## PROBLEM STATEMENT
What is the number of lines in the records that contain "spin"? Give only that number.

## RECORDS FOR THIS TASK
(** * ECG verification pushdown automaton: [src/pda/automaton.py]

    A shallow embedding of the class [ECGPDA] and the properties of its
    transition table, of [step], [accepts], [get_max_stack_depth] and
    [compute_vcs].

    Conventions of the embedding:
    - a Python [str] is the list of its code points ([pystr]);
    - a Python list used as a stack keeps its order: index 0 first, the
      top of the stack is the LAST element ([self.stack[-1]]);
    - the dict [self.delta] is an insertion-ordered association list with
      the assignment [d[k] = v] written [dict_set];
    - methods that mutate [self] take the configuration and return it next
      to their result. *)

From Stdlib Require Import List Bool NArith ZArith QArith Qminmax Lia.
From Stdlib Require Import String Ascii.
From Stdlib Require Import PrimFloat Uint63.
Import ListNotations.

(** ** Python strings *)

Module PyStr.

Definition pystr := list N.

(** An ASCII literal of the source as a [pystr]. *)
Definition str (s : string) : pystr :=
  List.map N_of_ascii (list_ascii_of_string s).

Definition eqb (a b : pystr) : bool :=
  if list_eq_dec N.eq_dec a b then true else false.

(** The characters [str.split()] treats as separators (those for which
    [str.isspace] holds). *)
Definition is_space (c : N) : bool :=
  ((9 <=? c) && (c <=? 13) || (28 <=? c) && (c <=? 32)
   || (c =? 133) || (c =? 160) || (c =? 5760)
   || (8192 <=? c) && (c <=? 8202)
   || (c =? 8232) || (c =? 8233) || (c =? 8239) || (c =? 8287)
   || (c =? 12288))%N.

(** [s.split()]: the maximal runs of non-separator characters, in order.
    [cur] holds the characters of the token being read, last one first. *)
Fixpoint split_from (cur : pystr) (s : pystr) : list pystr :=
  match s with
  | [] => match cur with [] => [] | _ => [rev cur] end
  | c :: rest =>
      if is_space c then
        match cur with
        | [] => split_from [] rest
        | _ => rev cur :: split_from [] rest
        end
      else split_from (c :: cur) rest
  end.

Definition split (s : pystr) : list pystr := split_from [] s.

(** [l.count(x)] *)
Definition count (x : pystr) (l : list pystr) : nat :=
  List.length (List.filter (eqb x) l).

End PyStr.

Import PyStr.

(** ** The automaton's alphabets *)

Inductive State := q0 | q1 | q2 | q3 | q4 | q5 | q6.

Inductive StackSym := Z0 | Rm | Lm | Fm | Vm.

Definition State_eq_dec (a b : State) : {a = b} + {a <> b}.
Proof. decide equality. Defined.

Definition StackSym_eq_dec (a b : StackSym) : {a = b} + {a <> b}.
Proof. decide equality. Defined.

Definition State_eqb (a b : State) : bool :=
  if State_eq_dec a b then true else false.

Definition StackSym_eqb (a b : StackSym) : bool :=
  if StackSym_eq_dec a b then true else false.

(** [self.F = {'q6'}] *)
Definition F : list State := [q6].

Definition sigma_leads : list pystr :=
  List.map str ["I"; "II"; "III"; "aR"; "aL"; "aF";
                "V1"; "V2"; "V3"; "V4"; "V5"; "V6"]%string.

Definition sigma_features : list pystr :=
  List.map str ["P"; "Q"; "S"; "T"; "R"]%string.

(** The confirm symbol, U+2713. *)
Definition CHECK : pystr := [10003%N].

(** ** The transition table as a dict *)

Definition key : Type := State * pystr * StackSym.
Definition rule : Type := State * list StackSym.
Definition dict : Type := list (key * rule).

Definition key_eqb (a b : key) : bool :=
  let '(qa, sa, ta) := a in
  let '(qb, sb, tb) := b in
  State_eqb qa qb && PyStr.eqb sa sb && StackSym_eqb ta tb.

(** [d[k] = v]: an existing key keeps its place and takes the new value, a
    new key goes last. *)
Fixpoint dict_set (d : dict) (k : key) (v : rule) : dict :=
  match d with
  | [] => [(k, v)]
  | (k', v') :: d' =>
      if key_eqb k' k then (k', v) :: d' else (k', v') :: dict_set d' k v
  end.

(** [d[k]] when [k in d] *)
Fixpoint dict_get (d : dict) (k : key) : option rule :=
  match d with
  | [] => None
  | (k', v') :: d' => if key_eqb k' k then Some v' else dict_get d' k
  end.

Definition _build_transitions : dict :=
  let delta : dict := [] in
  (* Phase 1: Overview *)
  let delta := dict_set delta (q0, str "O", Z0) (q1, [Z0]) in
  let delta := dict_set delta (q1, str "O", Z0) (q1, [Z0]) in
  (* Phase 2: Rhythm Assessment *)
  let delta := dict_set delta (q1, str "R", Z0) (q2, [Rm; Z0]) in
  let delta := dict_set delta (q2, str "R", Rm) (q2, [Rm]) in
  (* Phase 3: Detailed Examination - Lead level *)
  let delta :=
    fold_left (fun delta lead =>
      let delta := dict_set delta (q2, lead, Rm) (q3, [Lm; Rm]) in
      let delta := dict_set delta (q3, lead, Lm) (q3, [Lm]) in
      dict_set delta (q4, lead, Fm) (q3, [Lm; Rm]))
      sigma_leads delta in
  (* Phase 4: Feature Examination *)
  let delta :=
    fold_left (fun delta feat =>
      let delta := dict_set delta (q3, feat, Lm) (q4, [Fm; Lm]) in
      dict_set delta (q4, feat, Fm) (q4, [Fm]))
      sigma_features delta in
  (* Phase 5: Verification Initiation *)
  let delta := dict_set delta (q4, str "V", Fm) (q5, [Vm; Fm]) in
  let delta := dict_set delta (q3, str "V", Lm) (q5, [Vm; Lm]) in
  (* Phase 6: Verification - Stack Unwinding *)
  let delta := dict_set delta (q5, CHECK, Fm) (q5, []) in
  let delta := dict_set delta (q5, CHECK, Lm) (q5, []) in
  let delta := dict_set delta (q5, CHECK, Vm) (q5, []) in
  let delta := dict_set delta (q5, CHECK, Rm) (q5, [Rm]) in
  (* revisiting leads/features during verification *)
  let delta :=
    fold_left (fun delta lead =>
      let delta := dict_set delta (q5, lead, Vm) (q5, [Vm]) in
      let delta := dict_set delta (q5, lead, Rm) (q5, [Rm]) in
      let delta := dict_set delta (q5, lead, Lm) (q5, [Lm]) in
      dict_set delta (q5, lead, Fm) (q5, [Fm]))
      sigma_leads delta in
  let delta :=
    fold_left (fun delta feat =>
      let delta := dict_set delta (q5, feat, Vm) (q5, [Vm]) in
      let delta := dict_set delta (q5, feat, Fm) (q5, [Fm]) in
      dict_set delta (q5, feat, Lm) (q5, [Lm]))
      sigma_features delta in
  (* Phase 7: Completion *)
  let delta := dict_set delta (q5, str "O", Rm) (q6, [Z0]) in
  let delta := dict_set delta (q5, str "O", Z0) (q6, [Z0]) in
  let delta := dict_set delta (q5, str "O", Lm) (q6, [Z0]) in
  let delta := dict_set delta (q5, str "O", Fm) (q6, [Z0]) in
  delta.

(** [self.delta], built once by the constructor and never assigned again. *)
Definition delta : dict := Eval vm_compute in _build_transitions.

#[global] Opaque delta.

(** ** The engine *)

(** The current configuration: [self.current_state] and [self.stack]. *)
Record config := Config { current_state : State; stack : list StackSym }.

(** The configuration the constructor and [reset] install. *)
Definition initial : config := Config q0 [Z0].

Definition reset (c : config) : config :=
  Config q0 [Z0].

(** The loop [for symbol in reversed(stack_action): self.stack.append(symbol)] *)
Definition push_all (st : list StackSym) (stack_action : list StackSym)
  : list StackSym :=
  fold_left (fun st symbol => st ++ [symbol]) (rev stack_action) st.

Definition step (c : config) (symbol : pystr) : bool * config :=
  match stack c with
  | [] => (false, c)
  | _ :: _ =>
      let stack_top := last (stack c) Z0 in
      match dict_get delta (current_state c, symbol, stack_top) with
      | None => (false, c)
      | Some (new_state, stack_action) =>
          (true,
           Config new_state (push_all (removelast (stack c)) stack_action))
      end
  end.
* * *
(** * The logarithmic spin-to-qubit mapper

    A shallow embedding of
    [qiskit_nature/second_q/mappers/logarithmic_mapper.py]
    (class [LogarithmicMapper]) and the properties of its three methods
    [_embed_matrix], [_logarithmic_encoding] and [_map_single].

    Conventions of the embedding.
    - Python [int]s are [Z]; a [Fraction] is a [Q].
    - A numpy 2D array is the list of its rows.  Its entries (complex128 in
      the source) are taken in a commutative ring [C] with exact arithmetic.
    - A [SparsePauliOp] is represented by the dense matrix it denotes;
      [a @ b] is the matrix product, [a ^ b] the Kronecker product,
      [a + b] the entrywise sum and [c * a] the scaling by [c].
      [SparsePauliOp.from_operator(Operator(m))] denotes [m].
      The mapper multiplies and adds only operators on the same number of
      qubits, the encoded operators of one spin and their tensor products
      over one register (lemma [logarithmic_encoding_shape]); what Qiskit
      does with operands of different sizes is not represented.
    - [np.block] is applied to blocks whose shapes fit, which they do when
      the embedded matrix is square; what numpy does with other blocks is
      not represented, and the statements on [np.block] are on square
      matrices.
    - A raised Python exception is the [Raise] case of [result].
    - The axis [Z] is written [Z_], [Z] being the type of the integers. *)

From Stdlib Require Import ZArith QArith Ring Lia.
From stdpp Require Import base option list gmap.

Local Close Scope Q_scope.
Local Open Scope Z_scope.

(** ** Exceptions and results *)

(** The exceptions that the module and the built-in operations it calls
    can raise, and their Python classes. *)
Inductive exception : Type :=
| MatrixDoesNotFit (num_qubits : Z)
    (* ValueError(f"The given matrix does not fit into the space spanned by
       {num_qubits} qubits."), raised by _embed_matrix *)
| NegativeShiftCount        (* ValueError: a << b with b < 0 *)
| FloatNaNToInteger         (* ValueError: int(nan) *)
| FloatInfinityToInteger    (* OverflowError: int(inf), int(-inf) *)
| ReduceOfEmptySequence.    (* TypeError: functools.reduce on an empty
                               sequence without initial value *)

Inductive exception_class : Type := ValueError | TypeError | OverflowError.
...
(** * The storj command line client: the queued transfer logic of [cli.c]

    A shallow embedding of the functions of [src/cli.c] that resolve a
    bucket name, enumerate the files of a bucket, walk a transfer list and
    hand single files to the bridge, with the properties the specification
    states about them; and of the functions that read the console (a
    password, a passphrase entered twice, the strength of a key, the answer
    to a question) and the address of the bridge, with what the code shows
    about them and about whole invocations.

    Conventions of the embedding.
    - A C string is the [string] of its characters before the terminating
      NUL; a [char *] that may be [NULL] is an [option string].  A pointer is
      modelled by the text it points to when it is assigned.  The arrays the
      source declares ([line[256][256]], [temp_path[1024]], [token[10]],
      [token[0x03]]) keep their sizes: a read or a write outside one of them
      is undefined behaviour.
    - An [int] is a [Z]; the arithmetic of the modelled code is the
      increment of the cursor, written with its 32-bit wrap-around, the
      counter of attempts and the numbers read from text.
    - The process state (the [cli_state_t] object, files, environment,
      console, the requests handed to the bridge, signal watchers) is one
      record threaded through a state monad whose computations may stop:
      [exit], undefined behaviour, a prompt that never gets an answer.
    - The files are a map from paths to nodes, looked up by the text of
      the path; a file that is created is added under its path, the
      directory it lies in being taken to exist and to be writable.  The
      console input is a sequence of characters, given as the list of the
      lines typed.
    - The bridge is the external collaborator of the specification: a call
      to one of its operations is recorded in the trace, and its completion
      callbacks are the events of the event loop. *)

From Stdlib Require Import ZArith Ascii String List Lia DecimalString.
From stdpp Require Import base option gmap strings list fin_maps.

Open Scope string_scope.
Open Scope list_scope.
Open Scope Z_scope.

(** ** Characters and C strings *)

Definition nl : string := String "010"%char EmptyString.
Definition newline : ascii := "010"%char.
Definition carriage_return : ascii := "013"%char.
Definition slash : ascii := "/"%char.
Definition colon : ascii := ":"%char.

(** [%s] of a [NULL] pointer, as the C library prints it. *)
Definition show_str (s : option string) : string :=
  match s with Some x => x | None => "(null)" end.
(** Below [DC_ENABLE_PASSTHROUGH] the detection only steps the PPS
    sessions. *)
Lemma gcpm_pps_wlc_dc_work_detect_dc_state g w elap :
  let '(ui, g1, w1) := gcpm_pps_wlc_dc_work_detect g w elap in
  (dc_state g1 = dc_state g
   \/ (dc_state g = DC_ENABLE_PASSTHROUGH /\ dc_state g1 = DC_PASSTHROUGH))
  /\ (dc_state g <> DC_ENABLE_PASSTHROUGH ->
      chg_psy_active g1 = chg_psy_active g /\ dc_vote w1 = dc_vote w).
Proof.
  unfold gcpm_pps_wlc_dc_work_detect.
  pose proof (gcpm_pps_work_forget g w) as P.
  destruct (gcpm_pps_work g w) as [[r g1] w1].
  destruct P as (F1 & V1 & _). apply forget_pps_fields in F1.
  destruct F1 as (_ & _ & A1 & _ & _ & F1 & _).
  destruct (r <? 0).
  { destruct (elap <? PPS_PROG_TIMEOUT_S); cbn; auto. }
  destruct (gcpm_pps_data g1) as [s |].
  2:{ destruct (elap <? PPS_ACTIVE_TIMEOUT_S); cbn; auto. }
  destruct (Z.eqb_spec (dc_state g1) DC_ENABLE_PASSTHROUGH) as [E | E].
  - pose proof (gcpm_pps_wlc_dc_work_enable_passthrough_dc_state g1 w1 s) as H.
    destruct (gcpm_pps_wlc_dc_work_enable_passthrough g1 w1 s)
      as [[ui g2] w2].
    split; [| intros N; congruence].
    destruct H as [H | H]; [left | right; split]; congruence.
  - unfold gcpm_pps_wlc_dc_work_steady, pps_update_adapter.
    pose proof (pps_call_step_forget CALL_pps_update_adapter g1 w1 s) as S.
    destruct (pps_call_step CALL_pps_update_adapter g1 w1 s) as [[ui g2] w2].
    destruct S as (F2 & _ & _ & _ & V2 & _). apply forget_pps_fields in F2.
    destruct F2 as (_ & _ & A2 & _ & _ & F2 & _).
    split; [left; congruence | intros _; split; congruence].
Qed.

## RESPONSE TO THE EXERCISE
2